Minęły dwa dni, dokładnie dwa dni, zanim nie usłyszałem pukania w okno z samego rana. Akurat kiedy udało mi się zasnąć chociaż na chwilę, natarczywe pukanie, musiało doszczetnie zrujnować mój idealny plan wyspania się chociaż raz w życiu. Otworzyłem powoli ociężałe powieki i podniosłem się do siadu, zwracając wzrok w stronę okna. Po drugiej stronie szyby stał uśmiechnięty Venti, który na domiar złego jeszcze mi pomachał. Najzwyczajmniej w świecie o 6 nad ranem. Otworzyłem okno i spojrzałem na niego unosząc brew.

— Czego chcesz? — mruknąłem.

— No wiesz. Tak sobie myślałem, że skoro się zaprzyjaźniliśmy to może pójdzie...

— Nie. — przerwałem mu i zamknąłem okno.

Ułożyłem się wygodnie na łóżku, odwracając się plecami do okna i okrywając szczelnie kołdrą. Przymknąłem oczy, ziewając. Chłopak znów zaczął pukać, więc nakryłem sobie twarz poduszką by zagłuszyć dźwięki z otoczenia. Po chwili nie słyszałem już jakiegokolwiek pukania więc wysunąłem głowę spod poduszki. Westchnąłem cicho.

Usłyszałem dziwny dźwięk skrzypiącego metalu ze strony wyjścia na taras. Szybko zerwałem się do siadu i owiniety w kołdrę, ruszyłem do szyby. Venti po drugiej stronie próbował coś majstrować i otworzyć drzwi. Spojrzał na mnie i uśmiechnął się jakby nic się nie stało.  Otworzyłem drzwi i spojrzałem na niego.

— Możesz mi pozwolić się wyspać? — mruknąłem.

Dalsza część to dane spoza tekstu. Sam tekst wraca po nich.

Lemma delete_persists_witness :
  Page.workoutHistory (Page.state (Page.deleteClicked true "1714548600000" Scenario.single)) = []
  /\ Page.localStorage (Page.deleteClicked true "1714548600000" Scenario.single)
     !! Page.historyKey = None.
Proof.
  exact (proj1 (proj2 (delete_persists "1714548600000" Scenario.single))
               _ eq_refl eq_refl).
Defined.

(** Deleting the newer of two entries rewrites the record with the older. *)
Example delete_one_of_pair :
  Page.localStorage (Page.deleteClicked true "1714635000000" Scenario.pair)
  !! Page.historyKey
  = Some (Page.serialize [Scenario.entry "1714548600000" "Yoga" 45 180]).
Proof. rewrite deleteClicked_storage. reflexivity. Qed.

(** ** The gateway: validation and credential *)

Section Validation.
Import JsString JsNumber JsParse Json Route.

Lemma status_catch e : status (catch e) = 500%Z.
Proof. destruct e; reflexivity. Qed.

(** A body without a usable [duration] is turned away, whatever else it
    carries. *)
Lemma POST_requires_duration env body :
  isNullish body = false -> truthy (get "duration" body) = false ->
  POST env (Return body)
  = Respond (json 400 [("error", JStr "Workout type and duration are required")]).
Proof.
  intros Hn Hd. unfold POST. rewrite Hn, Hd.
  now rewrite orb_true_r.
Qed.

Lemma POST_requires_workoutType env body :
  isNullish body = false -> truthy (get "workoutType" body) = false ->
  POST env (Return body)
  = Respond (json 400 [("error", JStr "Workout type and duration are required")]).
Proof. intros Hn Hw. unfold POST. now rewrite Hn, Hw. Qed.

Lemma POST_requires_positive env body durationNum :
  isNullish body = false ->
  truthy (get "workoutType" body) = true -> truthy (get "duration" body) = true ->
  parseFloatOf (get "duration" body) = Return durationNum ->
  Spec.positive durationNum = false ->
  POST env (Return body)
  = Respond (json 400 [("error", JStr "Duration must be a positive number")]).
Proof.
  intros Hn Hw Hd Hp Hpos. unfold POST.
  now rewrite Hn, Hw, Hd, Hp, positive_checks, Hpos.
Qed.

(** Past validation the handler looks at the credential and then builds the
    prompt. *)
Lemma POST_validated env body durationNum :
  Spec.validated body durationNum ->
  POST env (Return body)
  = match OPENAI_API_KEY env with
    | None | Some EmptyString =>
        Respond (json 500 [("error", JStr "OpenAI API key is not configured. Please set OPENAI_API_KEY in your environment variables.")])
    | Some key =>
        if negb (startsWith key "sk-") then
          Respond (json 400 [("error", JStr ("Invalid API key format. OpenAI API keys should start with " ++ dq ++ "sk-" ++ dq ++ "."))])
        else
          match buildPrompt (get "workoutType" body) durationNum (get "runningPace" body)
                            (get "weight" body) (get "weightUnit" body) with
          | Throw e => Respond (catch e)
          | Return prompt => Complete prompt (finish (get "workoutType" body) durationNum)
          end
    end.
Proof.
  intros (Hn & Hw & Hd & Hp & Hpos). unfold POST.
  rewrite Hn, Hw, Hd, Hp, positive_checks, Hpos. reflexivity.
Qed.

(** A request-validation error carries one of the two validation
    messages. *)
Lemma validation_errors_exact (env : Route.Env) (body : Json.value) :
  Json.isNullish body = false ->
  Json.truthy (Json.get "workoutType" body) = false
  \/ Json.truthy (Json.get "duration" body) = false
  \/ (exists d, Route.parseFloatOf (Json.get "duration" body) = Json.Return d
                /\ Spec.positive d = false) ->
  Route.POST env (Json.Return body)
  = Route.Respond
      (Route.json Spec.validationStatus
         [("error", Json.JStr "Workout type and duration are required")])
  \/ Route.POST env (Json.Return body)
     = Route.Respond
         (Route.json Spec.validationStatus
            [("error", Json.JStr "Duration must be a positive number")]).
Proof.
  intros Hn [Hw | [Hd | (d & Hp & Hpos)]].
  - left. now apply POST_requires_workoutType.
  - left. now apply POST_requires_duration.
  - destruct (Json.truthy (Json.get "workoutType" body)) eqn:Hw.
    + destruct (Json.truthy (Json.get "duration" body)) eqn:Hd.
      * right. now apply (POST_requires_positive env body d).
      * left. now apply POST_requires_duration.
    + left. now apply POST_requires_workoutType.
Qed.

End Validation.

(** C1: the gateway reads [duration] only.  The request the client sends for
    push-ups, [{workoutType: "Push-Ups", reps: 20}], is answered with status
    400 and the message that workout type and duration are required; end to
    end, the push-up submission of the specification leaves the error in the
    state and adds nothing to the history. *)
Theorem reps_only_request_rejected (env : Route.Env)
        (service : string -> Route.Completion) :
  Json.wire (Json.JObj (Page.requestBody Scenario.pushUps20)) = Scenario.repsOnly
  /\ Route.POST env (Json.Return Scenario.repsOnly)
     = Route.Respond
         (Route.json 400 [("error", Json.JStr "Workout type and duration are required")])
  /\ (exists st,
        System.submit env service Scenario.clock Scenario.pushUps20 = Some st
        /\ Page.error st = Some "Workout type and duration are required"
        /\ Page.workoutHistory st = []).
Proof.
  split; [reflexivity|].
  split.
  - apply POST_requires_duration; reflexivity.
  - pose proof (handleSubmit_maySend Scenario.pushUps20) as S.
    replace (Spec.maySend Scenario.pushUps20) with true in S
      by (vm_compute; reflexivity).
    unfold System.submit, System.serve. rewrite S.
    replace (Json.wire (Json.JObj (Page.requestBody Scenario.pushUps20)))
      with Scenario.repsOnly by reflexivity.
    rewrite POST_requires_duration by reflexivity.
    eexists. split; [reflexivity|]. split; reflexivity.
Qed.

(** C5, as stated, fails: a credential that is present but does not start
    with [sk-] is answered with status 400, the status of request-validation
    errors. *)
Lemma malformed_key_status_400 :
  Route.POST (Scenario.withKey "abc") (Json.Return Scenario.yoga45)
  = Route.Respond
      (Route.json Spec.validationStatus
         [("error", Json.JStr ("Invalid API key format. OpenAI API keys should start with "
                               ++ JsString.dq ++ "sk-" ++ JsString.dq ++ "."))])
  /\ Route.POST (Scenario.withKey "abc") (Json.Return Scenario.repsOnly)
     = Route.Respond
         (Route.json Spec.validationStatus
            [("error", Json.JStr "Workout type and duration are required")]).
Proof. split; vm_compute; reflexivity. Qed.

(** C5, amended: every request-validation error has status 400, under one
    of the two validation messages.  For a request that passes validation, an
    absent or empty credential is answered with status 500, which differs
    from 400; a credential that is present but does not start with [sk-] is
    answered with status 400, the same status as a request-validation error,
    under a message of its own, [Invalid API key format. OpenAI API keys
    should start with "sk-".], which is neither of the validation messages. *)
Theorem credential_checks (env : Route.Env) (body : Json.value) :
  (Json.isNullish body = false ->
   Json.truthy (Json.get "workoutType" body) = false
   \/ Json.truthy (Json.get "duration" body) = false
   \/ (exists d, Route.parseFloatOf (Json.get "duration" body) = Json.Return d
                 /\ Spec.positive d = false) ->
   Route.POST env (Json.Return body)
   = Route.Respond
       (Route.json Spec.validationStatus
          [("error", Json.JStr "Workout type and duration are required")])
   \/ Route.POST env (Json.Return body)
      = Route.Respond
          (Route.json Spec.validationStatus
             [("error", Json.JStr "Duration must be a positive number")]))
  /\ (forall durationNum,
        Spec.validated body durationNum ->
        Route.OPENAI_API_KEY env = None \/ Route.OPENAI_API_KEY env = Some "" ->
        Route.POST env (Json.Return body)
        = Route.Respond
            (Route.json 500
               [("error", Json.JStr "OpenAI API key is not configured. Please set OPENAI_API_KEY in your environment variables.")])
        /\ 500%Z <> Spec.validationStatus)
  /\ (forall durationNum key,
        Spec.validated body durationNum ->
        Route.OPENAI_API_KEY env = Some key -> key <> "" ->
        JsString.startsWith key "sk-" = false ->
        let message :=
          "Invalid API key format. OpenAI API keys should start with "
            ++ JsString.dq ++ "sk-" ++ JsString.dq ++ "." in
        Route.POST env (Json.Return body)
        = Route.Respond (Route.json Spec.validationStatus [("error", Json.JStr message)])
        /\ message <> "Workout type and duration are required"
        /\ message <> "Duration must be a positive number").
Proof.
  split; [apply validation_errors_exact|].
  split.
  - intros d V K. rewrite (POST_validated env body d V).
    destruct K as [-> | ->]; (split; [reflexivity | discriminate]).
  - intros d key V K NE Hk message. subst message.
    rewrite (POST_validated env body d V), K, Hk.
    destruct key; [congruence|].
    split; [reflexivity|].
    split; apply String.eqb_neq; vm_compute; reflexivity.
Qed.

— No weź, nie jest aż tak wcześnie.

— Co jest aż tak ważne by próbować mi wyłamać zamek o 6 nad ranem? — oparłem się o framugę, owijając się szczelniej kołdrą.

— No więc... — chłopak przerwał po chwili zaglądając do wnętrza pokoju — Pianino? Grasz?

Uśmiechnął się szeroko, a oczy zdawały się wręcz błyszczeć z podekscytowania. Wparował mi do mieszkania i zaczął oglądać instrument z każdej możliwej strony. Odwróciłem się przodem do niego, śledząc jego osobę wzrokiem.

— Przyszedłeś o 6 nad ranem, budząc mnie, tylko po to by oglądać moje pianino? — westchnąłem.

— Więc twoje. Czyli grasz. — usiadł przed instrumentem i wlepił wzrok w klawisze — Może mnie nauczysz... Zawsze chcia...

— Nie. A teraz robisz odwrót i wychodzisz.

— Xiao. No chodź. Będzie fajnie. — nabrał powietrza w usta, nadmuchując policzki.

— Tak fajnie, że z tej fajności skończę na dnie jeziora jako karma dla rybek.

— Tu chyba nie ma rybek... — mruknął.

— Akurat tej części zdania nie musiałeś się przyczepić.

Podszedłem w stronę szafy i wycinąłem z niej ubrania. Nawet jeśli nigdzie nie wychodzę, nie ma szans, że znów uda mi się zasnąć, nie mogę już na to niestety liczyć. Oczywiście na obecną chwilę muszę sobie poradzić jedynie z kołdrą, bo jak widać współczesne pokolenie nastolatków nie szanuje prywatności ani przestrzeni osobistej.

— Wiesz gdzie są drzwi. Teraz daj mi się ubrać. — mruknąłem.

— I tylko po to mam wychodzić? — ziewnął i wstał.

— Tylko? — uniosłem brew.

— Nie jestem jakimś zboczeńcem czy coś. Nie zgwałcę Cię przecież.

— Polemizowałbym. — mruknałem cicho.

— Jak to się nazywa jak nieletni by zgwałcił pedo... — zaczął mruczeć pod nosem kierując się w stronę drzwi prowadzących do korytarza.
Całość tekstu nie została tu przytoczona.